> [Work instructions] Whenever a line below includes the word "else", copy that line.

> [Study material]
(** Snapshot, then restore into [self]. *)
Definition round_trip (tensor_int32 : Z -> result Z)
  (tensor_float32 : float -> result float) (self s : TrainState)
  : result TrainState :=
  sd <- state_dict tensor_int32 tensor_float32 s ;;
  load_state_dict self sd.

Section Invariants.

Context {Batch Loader : Type}.
Variable env : Env Batch Loader.

Definition is_profiler_step (e : event Batch) : bool :=
  match e with ProfilerStep => true | _ => false end.

Definition is_optimizer_skipped (e : event Batch) : bool :=
  match e with OptimizerSkipped => true | _ => false end.

(** The calls that touch the gradients or the optimizer. *)
Definition is_gradient_call (e : event Batch) : bool :=
  match e with
  | ZeroGrad | Forward _ _ | Backward | Unscale | ClipGradNorm
  | OptimizerStep | OptimizerSkipped | ScalerUpdate => true
  | _ => false
  end.

(** A metric record that covers one step when it is the record of step 1
    and [f] steps otherwise, and counts [words] words for each step it
    covers. *)
Definition metric_record_ok (f words : Z) (e : event Batch) : Prop :=
  match e with
  | MetricLog s window nwords =>
      Z.of_nat (length window) = (if s =? 1 then 1 else f) /\
      nwords = Z.of_nat (length window) * words
  | _ => True
  end.

(** A save asked for step [s] while the state holds step [s] and [s]
    losses, forced exactly at step [total]. *)
Definition save_record_ok (total : Z) (e : event Batch) : Prop :=
  match e with
  | CheckpointSave s force ts =>
      step ts = s /\ len (losses ts) = Some s /\ force = (s =? total)
  | _ => True
  end.

(** Between iterations of a run with logging frequency [f] on batches
    [b]: the window is the tail of [losses] recorded since the last metric
    record, the word count is that of the window, and the records emitted
    so far are as [metric_record_ok] says. *)
Definition window_inv (f : Z) (b : Batch) (st : LoopState Batch)
  (xs : list float) : Prop :=
  losses (train_state st) = PyList xs /\
  step (train_state st) = Z.of_nat (length xs) /\
  (exists pre, xs = pre ++ losses_since_last_log st) /\
  nwords_since_last_log st
  = Z.of_nat (length (losses_since_last_log st)) * numel env b /\
  (step (train_state st) = 0 \/
   Z.of_nat (length (losses_since_last_log st))
   = (step (train_state st) - 1) mod f) /\
  Forall (metric_record_ok f (numel env b)) (trace st).

(** Between iterations: the state holds as many losses as steps, and the
    saves asked for so far are as [save_record_ok] says. *)
Definition save_inv (st : LoopState Batch) (xs : list float) : Prop :=
  losses (train_state st) = PyList xs /\
  step (train_state st) = Z.of_nat (length xs) /\
  Forall (save_record_ok (training_steps (job_config env))) (trace st).

End Invariants.

(** ** More sample runs *)

Module Cases.

Definition with_job_config (cfg : JobConfig)
  (e : Env Sample.Batch (list Sample.Batch))
  : Env Sample.Batch (list Sample.Batch) :=
  {| job_config := cfg;
     data_loader := data_loader e;
     numel := numel e;
     forward_loss := forward_loss e;
     found_inf := found_inf e;
     profiler_active := profiler_active e;
     checkpoint_load := checkpoint_load e |}.

(** No step to make. *)
Definition env_no_steps : Env Sample.Batch (list Sample.Batch) :=
  with_job_config {| training_steps := 0; metrics_log_freq := 5 |}
                  Sample.env.

(** A logging frequency of zero. *)
Definition env_log_freq_zero : Env Sample.Batch (list Sample.Batch) :=
  with_job_config {| training_steps := 10; metrics_log_freq := 0 |}
                  Sample.env.

(** A negative logging frequency. *)
Definition env_log_freq_negative : Env Sample.Batch (list Sample.Batch) :=
  with_job_config {| training_steps := 10; metrics_log_freq := -5 |}
                  Sample.env.

(** A loader with no batch. *)
Definition env_empty_loader : Env Sample.Batch (list Sample.Batch) :=
  {| job_config := Sample.cfg;
     data_loader := [];
     numel := numel Sample.env;
     forward_loss := forward_loss Sample.env;
     found_inf := found_inf Sample.env;
     profiler_active := false;
     checkpoint_load := fun ts => Ok ts |}.

(** An active profiler. *)
Definition env_profiled : Env Sample.Batch (list Sample.Batch) :=
  {| job_config := Sample.cfg;
     data_loader := data_loader Sample.env;
     numel := numel Sample.env;
     forward_loss := forward_loss Sample.env;
     found_inf := found_inf Sample.env;
     profiler_active := true;
     checkpoint_load := fun ts => Ok ts |}.

(** A state as [load_state_dict] leaves it after a snapshot. *)
Definition restored : TrainState :=
  {| step := 1; current_loss := Sample.half;
     losses := PyFloat Sample.half |}.

(** A run that finds the snapshot taken after one step. *)
Definition env_resumed : Env Sample.Batch (list Sample.Batch) :=
  {| job_config := Sample.cfg;
     data_loader := data_loader Sample.env;
     numel := numel Sample.env;
     forward_loss := forward_loss Sample.env;
     found_inf := found_inf Sample.env;
     profiler_active := false;
     checkpoint_load := fun ts =>
       round_trip checked_int32 round_float32 ts Sample.after_one_step |}.

(** A state three steps in that holds the losses of three steps, and one
    that holds a single loss. *)
Definition three_steps_in : TrainState :=
  {| step := 3; current_loss := Sample.half;
     losses := PyList [Sample.half; Sample.half; Sample.half] |}.

Definition three_steps_one_loss : TrainState :=
  {| step := 3; current_loss := Sample.half;
     losses := PyList [Sample.half] |}.

End Cases.

(** ** Before the loop: [build_optimizer], [build_grad_scaler] and lines
    79-164 of [main]

    What [main] does before it loads a checkpoint is a sequence of table
    look-ups and of calls that build collaborators.  The calls are recorded
    in a trace, as the calls of the loop are, and are taken to return; the
    look-ups, the assertion (with assertions on) and [build_optimizer] can
    raise, and the trace then tells how far [main] got. *)

From Stdlib Require String.

Module Setup.

Import String.

Inductive setup_exn : Type :=
| KeyError (key : string)              (* d[key] with no such key *)
| ValueError (text : string)           (* int(text) on text that is no integer *)
| AssertionError                       (* assert on a false condition *)
| NotImplementedError (message : string).

Inductive answer (A : Type) : Type :=
| Returned (a : A)
| Raised (e : setup_exn).
Arguments Returned {A} a.
Arguments Raised {A} e.

Inductive torch_dtype : Type := float16 | bfloat16 | float32.

Definition torch_dtype_eqb (d1 d2 : torch_dtype) : bool :=
  match d1, d2 with
  | float16, float16 | bfloat16, bfloat16 | float32, float32 => true
  | _, _ => false
  end.

Inductive IntervalType : Type := SECONDS | STEPS.

Inductive optimizer_class : Type := Adam | AdamW.

(** The fields of [job_config] read on lines 79-164. *)
Record SetupConfig : Type := mkSetupConfig {
  data_parallel_degree : Z;
  sequence_parallel_degree : Z;
  pipeline_parallel_degree : Z;
  model_name : string;
  model_config_name : string;          (* job_config.model.config *)
  tokenizer_path : string;
  dataset : string;
  batch_size : Z;
  seq_len : Z;
  optimizer_name : string;
  optimizer_lr : float;
  compile : bool;
  checkpoint_folder : string;
  checkpoint_interval_type : string;
  checkpoint_interval : Z
}.

Section WithTables.

(** What the tables of [torchtrain] hold: a kind of tokenizer, a function
    that builds a data loader, a model class, a function that applies the
    parallelisms, and the arguments of a model other than its vocabulary
    size. *)
Context {Tokenizer LoaderFn ModelCls ParallelizeFn OtherArgs : Type}.

Record ModelArgs : Type := mkModelArgs {
  vocab_size : Z;
  other_args : OtherArgs
}.

Inductive log_line : Type :=
| Building (name : string)                      (* line 92 *)
| ModelSize (name config : string) (count : Z)  (* lines 121-123 *)
| GpuMemoryUsage                                (* line 125 *)
| CompilingModel (name : string)                (* line 143 *)
| Text (s : string).                            (* a constant message *)

Inductive setup_event : Type :=
| InitLogger
| NewParallelDims (dp sp pp world_size : Z)
| BuildMesh
| Log (l : log_line)
| CreateTokenizer (t : Tokenizer) (path : string)
| BuildDataLoader (fn : LoaderFn) (batch_size seq_len dp_degree dp_rank : Z)
| FromModelArgs (cls : ModelCls) (args : ModelArgs)
| GetNumParams
| NewGPUMemoryMonitor
| Parallelize (fn : ParallelizeFn)
| NewOptimizer (c : optimizer_class) (lr : float)
| GetLrScheduler
| NewGradScaler (enabled : bool)
| BuildMetricLogger
| TorchCompile
| ModelTrain
| NewCheckpointManager (folder : string) (t : IntervalType) (interval : Z).

(** The process environment, the tables imported from [torchtrain], and
    what the collaborators built on the way answer when asked. *)
Record World : Type := mkWorld {
  environ : string -> option string;
  (* int(text): None when text is no integer *)
  int_of : string -> option Z;
  model_name_to_tokenizer : string -> option Tokenizer;
  dataloader_fn : string -> option LoaderFn;
  model_name_to_cls : string -> option ModelCls;
  models_config : string -> option (string -> option ModelArgs);
  models_parallelize_fns : string -> option ParallelizeFn;
  (* world_mesh.size(0) and world_mesh.get_local_rank(0) *)
  mesh_size_0 : Z;
  mesh_local_rank_0 : Z;
  (* tokenizer.n_words *)
  n_words : Tokenizer -> string -> Z;
  (* get_num_params(model) *)
  num_params : Z;
  (* isinstance(model, FSDP) and model.mixed_precision.param_dtype, of the
     model a parallelize function returns *)
  is_fsdp : ParallelizeFn -> bool;
  param_dtype : ParallelizeFn -> option torch_dtype
}.

(** A computation that adds to the trace and returns or raises. *)
Definition M (A : Type) : Type :=
  list setup_event -> list setup_event * answer A.

Definition ret {A : Type} (a : A) : M A := fun tr => (tr, Returned a).

Definition raise {A : Type} (e : setup_exn) : M A :=
  fun tr => (tr, Raised e).

Definition sbind {A B : Type} (m : M A) (k : A -> M B) : M B :=
  fun tr =>
    match m tr with
    | (tr', Returned a) => k a tr'
    | (tr', Raised e) => (tr', Raised e)
    end.

Notation "x <~ c1 ;; c2" := (sbind c1 (fun x => c2))
  (at level 61, c1 at next level, right associativity).

Definition call (e : setup_event) : M unit :=
  fun tr => (tr ++ [e], Returned tt).

(** [d[key]]. *)
Definition getitem {A : Type} (d : string -> option A) (key : string) : M A :=
  match d key with
  | Some a => ret a
  | None => raise (KeyError key)
  end.

(** [int(text)]. *)
Definition int (w : World) (text : string) : M Z :=
  match int_of w text with
  | Some n => ret n
  | None => raise (ValueError text)
  end.

(** Lines 53-64. *)
Definition build_optimizer (cfg : SetupConfig) : M optimizer_class :=
  let name := optimizer_name cfg in
  let lr := optimizer_lr cfg in
  if String.eqb name "Adam"%string then
    _ <~ call (NewOptimizer Adam lr) ;; ret Adam
  else if String.eqb name "AdamW"%string then
    _ <~ call (NewOptimizer AdamW lr) ;; ret AdamW
  else
    raise (NotImplementedError
             ("optimizer " ++ name ++ " not added")%string).

Definition is_float16 (d : option torch_dtype) : bool :=
  match d with
  | Some d => torch_dtype_eqb d float16
  | None => false
  end.

(** Lines 67-76; the value returned is the [enabled] of the scaler. *)
Definition build_grad_scaler (model_param_dtype : option torch_dtype)
  : M bool :=
  enable_grad_scaling <~
    (if is_float16 model_param_dtype then
       _ <~ call (Log (Text
              "Enabling gradient scaling for mixed precision training."%string)) ;;
       ret true
     else
       _ <~ call (Log (Text "Gradient scaling not enabled."%string)) ;;
       ret false) ;;
  _ <~ call (NewGradScaler enable_grad_scaling) ;;
  ret enable_grad_scaling.

(** What lines 79-164 leave for the loop. *)
Record Built : Type := mkBuilt {
  built_world_size : Z;
  built_model_args : ModelArgs;
  built_optimizer : optimizer_class;
  built_scaler_enabled : bool;
  built_compiled : bool;
  built_train_state : TrainState;
  built_interval_type : IntervalType
}.

(** Lines 79-164 of [main]. *)
Definition setup (w : World) (job_config : SetupConfig) : M Built :=
  _ <~ call InitLogger ;;
  text <~ getitem (environ w) "WORLD_SIZE"%string ;;
  world_size <~ int w text ;;
  _ <~ call (NewParallelDims (data_parallel_degree job_config)
                             (sequence_parallel_degree job_config)
                             (pipeline_parallel_degree job_config)
                             world_size) ;;
  _ <~ call BuildMesh ;;
  let name := model_name job_config in
  _ <~ call (Log (Building name)) ;;
  tokenizer_type <~ getitem (model_name_to_tokenizer w) name ;;
  _ <~ call (CreateTokenizer tokenizer_type (tokenizer_path job_config)) ;;
  let dp_degree := mesh_size_0 w in
  let dp_rank := mesh_local_rank_0 w in
  build_dataloader_fn <~ getitem (dataloader_fn w) (dataset job_config) ;;
  _ <~ call (BuildDataLoader build_dataloader_fn (batch_size job_config)
                             (seq_len job_config) dp_degree dp_rank) ;;
  model_cls <~ getitem (model_name_to_cls w) name ;;
  by_config <~ getitem (models_config w) name ;;
  model_config <~ getitem by_config (model_config_name job_config) ;;
  let model_config :=
    {| vocab_size := n_words w tokenizer_type (tokenizer_path job_config);
       other_args := other_args model_config |} in
  _ <~ call (FromModelArgs model_cls model_config) ;;
  _ <~ call GetNumParams ;;
  _ <~ call (Log (ModelSize name (model_config_name job_config)
                            (num_params w))) ;;
  _ <~ call NewGPUMemoryMonitor ;;
  _ <~ call (Log GpuMemoryUsage) ;;
  parallelize <~ getitem (models_parallelize_fns w) name ;;
  _ <~ call (Parallelize parallelize) ;;
  _ <~ (if is_fsdp w parallelize then ret tt else raise AssertionError) ;;
  optimizer <~ build_optimizer job_config ;;
  _ <~ call GetLrScheduler ;;
  scaler <~ build_grad_scaler (param_dtype w parallelize) ;;
  _ <~ call BuildMetricLogger ;;
  _ <~ (if compile job_config then
          _ <~ call (Log (CompilingModel name)) ;;
          call TorchCompile
        else ret tt) ;;
  let train_state := TrainState_default in
  _ <~ call ModelTrain ;;
  let interval_type :=
    if String.eqb (checkpoint_interval_type job_config) "seconds"%string
    then SECONDS else STEPS in
  _ <~ call (NewCheckpointManager (checkpoint_folder job_config)
                                  interval_type
                                  (checkpoint_interval job_config)) ;;
  ret {| built_world_size := world_size;
         built_model_args := model_config;
         built_optimizer := optimizer;
         built_scaler_enabled := scaler;
         built_compiled := compile job_config;
         built_train_state := train_state;
         built_interval_type := interval_type |}.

> [Solved exercise]
      Z.of_nat (length window) = (if s =? 1 then 1 else f) /\
  else if String.eqb name "AdamW"%string then
  else
     else
  _ <~ (if is_fsdp w parallelize then ret tt else raise AssertionError) ;;
        else ret tt) ;;
    then SECONDS else STEPS in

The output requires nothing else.